About this task: Some entries follow. Reproduce exactly the lines starting at the one with "From Stdlib Require Import DecimalString." and stopping after the one with "(c =? 8287)".

Source material:

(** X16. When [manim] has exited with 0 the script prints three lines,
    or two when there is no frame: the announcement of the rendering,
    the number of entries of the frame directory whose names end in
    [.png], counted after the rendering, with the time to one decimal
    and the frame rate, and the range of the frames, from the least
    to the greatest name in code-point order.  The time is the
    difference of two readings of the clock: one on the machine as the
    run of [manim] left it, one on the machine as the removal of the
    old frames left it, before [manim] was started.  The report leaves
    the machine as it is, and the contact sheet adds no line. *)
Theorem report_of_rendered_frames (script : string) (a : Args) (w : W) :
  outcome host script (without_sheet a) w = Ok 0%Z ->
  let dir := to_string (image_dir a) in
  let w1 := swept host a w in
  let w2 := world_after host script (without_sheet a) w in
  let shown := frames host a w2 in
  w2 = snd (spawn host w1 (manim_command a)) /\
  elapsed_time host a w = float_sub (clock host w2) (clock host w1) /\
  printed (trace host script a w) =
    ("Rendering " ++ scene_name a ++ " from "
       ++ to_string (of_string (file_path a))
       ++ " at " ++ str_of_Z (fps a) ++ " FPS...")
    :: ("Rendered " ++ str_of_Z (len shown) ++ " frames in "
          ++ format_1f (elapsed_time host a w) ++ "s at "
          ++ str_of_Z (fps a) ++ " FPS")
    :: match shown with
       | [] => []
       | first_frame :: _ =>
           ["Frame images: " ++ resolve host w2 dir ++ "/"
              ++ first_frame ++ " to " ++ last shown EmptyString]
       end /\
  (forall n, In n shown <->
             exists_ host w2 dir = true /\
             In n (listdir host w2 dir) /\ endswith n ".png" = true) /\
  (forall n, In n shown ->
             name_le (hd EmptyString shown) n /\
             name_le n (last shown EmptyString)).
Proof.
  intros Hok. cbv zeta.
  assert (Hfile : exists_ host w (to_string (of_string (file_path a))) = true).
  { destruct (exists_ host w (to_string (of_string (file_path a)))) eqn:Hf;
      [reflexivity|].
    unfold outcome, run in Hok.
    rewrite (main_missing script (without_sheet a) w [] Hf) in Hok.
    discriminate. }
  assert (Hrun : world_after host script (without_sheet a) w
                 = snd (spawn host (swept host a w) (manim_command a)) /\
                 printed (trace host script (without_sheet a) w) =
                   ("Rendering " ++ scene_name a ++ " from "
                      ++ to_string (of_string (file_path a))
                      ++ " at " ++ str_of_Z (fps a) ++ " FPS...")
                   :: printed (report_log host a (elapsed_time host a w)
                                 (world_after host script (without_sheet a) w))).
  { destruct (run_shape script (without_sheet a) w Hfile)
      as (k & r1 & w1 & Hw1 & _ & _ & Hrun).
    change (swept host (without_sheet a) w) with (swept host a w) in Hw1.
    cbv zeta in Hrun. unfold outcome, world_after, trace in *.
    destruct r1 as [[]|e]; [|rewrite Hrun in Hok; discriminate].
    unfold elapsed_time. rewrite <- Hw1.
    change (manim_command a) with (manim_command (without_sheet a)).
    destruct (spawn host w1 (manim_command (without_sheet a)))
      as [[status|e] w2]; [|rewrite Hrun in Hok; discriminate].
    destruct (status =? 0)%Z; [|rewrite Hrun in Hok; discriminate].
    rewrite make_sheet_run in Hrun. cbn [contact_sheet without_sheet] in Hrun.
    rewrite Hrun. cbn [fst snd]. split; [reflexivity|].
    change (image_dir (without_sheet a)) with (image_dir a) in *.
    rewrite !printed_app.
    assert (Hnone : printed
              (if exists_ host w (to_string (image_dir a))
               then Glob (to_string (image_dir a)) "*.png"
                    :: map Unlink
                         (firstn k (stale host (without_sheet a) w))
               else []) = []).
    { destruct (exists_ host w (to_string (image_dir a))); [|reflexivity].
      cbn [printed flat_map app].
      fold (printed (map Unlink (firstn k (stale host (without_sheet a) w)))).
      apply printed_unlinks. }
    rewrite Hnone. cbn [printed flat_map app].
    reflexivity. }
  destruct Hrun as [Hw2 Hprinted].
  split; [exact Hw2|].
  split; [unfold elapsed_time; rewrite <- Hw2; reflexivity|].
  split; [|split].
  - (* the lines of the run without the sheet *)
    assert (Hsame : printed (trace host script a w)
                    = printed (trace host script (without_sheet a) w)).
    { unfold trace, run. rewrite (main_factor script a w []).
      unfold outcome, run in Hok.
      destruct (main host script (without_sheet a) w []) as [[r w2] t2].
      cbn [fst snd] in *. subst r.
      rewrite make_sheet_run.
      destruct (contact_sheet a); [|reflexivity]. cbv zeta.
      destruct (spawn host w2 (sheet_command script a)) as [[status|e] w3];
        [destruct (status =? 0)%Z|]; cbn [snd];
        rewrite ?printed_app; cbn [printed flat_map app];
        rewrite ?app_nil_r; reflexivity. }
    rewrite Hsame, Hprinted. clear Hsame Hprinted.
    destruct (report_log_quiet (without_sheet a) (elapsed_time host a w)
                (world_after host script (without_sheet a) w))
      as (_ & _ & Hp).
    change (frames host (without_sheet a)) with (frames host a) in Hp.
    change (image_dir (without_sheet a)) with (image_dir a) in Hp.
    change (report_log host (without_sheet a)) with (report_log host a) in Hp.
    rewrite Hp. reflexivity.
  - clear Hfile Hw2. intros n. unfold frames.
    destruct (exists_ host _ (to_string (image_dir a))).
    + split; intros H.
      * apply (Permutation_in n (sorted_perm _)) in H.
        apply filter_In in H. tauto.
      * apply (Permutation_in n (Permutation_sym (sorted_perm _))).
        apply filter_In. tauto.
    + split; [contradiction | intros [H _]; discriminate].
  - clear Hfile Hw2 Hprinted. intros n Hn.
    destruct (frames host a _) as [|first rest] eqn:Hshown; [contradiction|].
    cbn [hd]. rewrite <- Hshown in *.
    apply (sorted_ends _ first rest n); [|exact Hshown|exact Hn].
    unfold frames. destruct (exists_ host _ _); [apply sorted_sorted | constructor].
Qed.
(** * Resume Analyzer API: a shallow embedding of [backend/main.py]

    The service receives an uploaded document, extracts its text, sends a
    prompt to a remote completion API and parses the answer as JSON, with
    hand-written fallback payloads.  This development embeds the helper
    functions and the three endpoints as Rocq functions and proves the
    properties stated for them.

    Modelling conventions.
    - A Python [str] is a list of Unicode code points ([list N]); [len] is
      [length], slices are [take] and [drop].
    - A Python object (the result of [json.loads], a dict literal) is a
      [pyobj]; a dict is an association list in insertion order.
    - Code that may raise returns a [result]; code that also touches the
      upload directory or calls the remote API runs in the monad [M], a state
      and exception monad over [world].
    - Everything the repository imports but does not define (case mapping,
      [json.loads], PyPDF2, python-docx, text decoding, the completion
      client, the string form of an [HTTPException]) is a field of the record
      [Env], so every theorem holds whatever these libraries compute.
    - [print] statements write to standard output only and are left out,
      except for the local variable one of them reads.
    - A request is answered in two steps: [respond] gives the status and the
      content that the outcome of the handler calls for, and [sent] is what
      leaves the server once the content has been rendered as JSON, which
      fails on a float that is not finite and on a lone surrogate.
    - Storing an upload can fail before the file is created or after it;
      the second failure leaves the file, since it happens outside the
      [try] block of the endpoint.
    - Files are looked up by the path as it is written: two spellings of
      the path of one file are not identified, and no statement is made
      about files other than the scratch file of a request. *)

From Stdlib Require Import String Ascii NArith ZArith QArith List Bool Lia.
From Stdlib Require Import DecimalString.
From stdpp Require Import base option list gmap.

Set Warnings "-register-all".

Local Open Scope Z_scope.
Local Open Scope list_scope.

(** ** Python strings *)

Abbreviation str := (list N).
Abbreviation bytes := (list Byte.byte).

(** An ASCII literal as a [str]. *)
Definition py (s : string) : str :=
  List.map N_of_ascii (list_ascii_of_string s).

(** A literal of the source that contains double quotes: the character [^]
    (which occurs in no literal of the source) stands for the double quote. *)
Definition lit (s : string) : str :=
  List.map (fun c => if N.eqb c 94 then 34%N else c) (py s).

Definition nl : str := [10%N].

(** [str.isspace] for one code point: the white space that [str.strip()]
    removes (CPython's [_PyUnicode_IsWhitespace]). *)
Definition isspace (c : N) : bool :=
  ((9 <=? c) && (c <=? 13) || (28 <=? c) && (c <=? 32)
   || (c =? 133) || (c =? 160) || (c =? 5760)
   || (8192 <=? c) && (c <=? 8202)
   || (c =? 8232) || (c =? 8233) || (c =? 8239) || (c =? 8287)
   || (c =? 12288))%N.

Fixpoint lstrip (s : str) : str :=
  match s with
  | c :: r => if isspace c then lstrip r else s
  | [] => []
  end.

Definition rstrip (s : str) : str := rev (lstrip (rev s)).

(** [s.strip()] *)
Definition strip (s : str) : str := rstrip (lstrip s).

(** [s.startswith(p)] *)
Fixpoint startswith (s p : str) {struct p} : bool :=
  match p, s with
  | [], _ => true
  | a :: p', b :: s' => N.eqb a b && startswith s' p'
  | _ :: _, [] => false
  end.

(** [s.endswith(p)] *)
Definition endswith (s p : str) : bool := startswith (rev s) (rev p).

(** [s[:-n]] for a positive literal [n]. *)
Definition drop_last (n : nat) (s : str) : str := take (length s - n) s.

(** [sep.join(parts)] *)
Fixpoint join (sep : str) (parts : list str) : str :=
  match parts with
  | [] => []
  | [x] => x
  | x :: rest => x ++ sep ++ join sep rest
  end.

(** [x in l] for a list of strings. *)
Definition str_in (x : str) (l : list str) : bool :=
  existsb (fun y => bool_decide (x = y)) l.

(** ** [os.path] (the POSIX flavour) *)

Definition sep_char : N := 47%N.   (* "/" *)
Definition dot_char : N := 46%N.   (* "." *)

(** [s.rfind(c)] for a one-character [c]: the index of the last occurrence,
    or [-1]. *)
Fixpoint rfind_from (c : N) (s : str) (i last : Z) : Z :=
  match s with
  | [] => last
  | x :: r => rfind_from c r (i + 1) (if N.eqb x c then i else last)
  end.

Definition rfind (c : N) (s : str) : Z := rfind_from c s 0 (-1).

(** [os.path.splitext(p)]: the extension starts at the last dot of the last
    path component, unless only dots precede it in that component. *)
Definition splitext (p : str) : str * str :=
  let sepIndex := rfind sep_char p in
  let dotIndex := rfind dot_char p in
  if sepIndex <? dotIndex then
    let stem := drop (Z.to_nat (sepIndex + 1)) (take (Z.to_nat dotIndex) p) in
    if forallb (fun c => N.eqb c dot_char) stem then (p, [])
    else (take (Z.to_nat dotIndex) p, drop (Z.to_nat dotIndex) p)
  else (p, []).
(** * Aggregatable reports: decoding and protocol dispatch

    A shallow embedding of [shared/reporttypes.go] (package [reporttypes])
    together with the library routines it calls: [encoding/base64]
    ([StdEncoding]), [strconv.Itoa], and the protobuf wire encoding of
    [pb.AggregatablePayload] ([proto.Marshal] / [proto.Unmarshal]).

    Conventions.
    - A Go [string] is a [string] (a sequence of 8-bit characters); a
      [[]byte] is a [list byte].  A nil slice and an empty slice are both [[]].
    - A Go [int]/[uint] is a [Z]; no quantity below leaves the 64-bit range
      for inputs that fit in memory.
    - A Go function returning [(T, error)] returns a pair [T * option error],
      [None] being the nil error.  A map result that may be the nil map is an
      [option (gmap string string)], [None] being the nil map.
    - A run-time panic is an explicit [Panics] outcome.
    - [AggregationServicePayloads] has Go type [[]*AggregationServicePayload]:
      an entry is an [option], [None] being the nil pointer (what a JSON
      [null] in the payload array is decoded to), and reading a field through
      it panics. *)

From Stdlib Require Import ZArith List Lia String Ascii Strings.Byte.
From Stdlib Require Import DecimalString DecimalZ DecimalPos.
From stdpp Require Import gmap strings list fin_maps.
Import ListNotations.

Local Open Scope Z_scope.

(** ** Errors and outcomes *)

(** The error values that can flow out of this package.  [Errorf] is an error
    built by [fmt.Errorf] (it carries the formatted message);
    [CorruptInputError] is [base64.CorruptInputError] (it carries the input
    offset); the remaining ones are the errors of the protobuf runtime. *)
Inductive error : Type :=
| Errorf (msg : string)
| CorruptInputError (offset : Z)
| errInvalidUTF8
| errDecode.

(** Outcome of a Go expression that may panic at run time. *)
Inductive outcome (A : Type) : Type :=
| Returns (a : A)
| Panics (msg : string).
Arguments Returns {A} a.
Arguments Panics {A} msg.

Task response:
From Stdlib Require Import DecimalString.
From stdpp Require Import base option list gmap.

Set Warnings "-register-all".

Local Open Scope Z_scope.
Local Open Scope list_scope.

(** ** Python strings *)

Abbreviation str := (list N).
Abbreviation bytes := (list Byte.byte).

(** An ASCII literal as a [str]. *)
Definition py (s : string) : str :=
  List.map N_of_ascii (list_ascii_of_string s).

(** A literal of the source that contains double quotes: the character [^]
    (which occurs in no literal of the source) stands for the double quote. *)
Definition lit (s : string) : str :=
  List.map (fun c => if N.eqb c 94 then 34%N else c) (py s).

Definition nl : str := [10%N].

(** [str.isspace] for one code point: the white space that [str.strip()]
    removes (CPython's [_PyUnicode_IsWhitespace]). *)
Definition isspace (c : N) : bool :=
  ((9 <=? c) && (c <=? 13) || (28 <=? c) && (c <=? 32)
   || (c =? 133) || (c =? 160) || (c =? 5760)
   || (8192 <=? c) && (c <=? 8202)
   || (c =? 8232) || (c =? 8233) || (c =? 8239) || (c =? 8287)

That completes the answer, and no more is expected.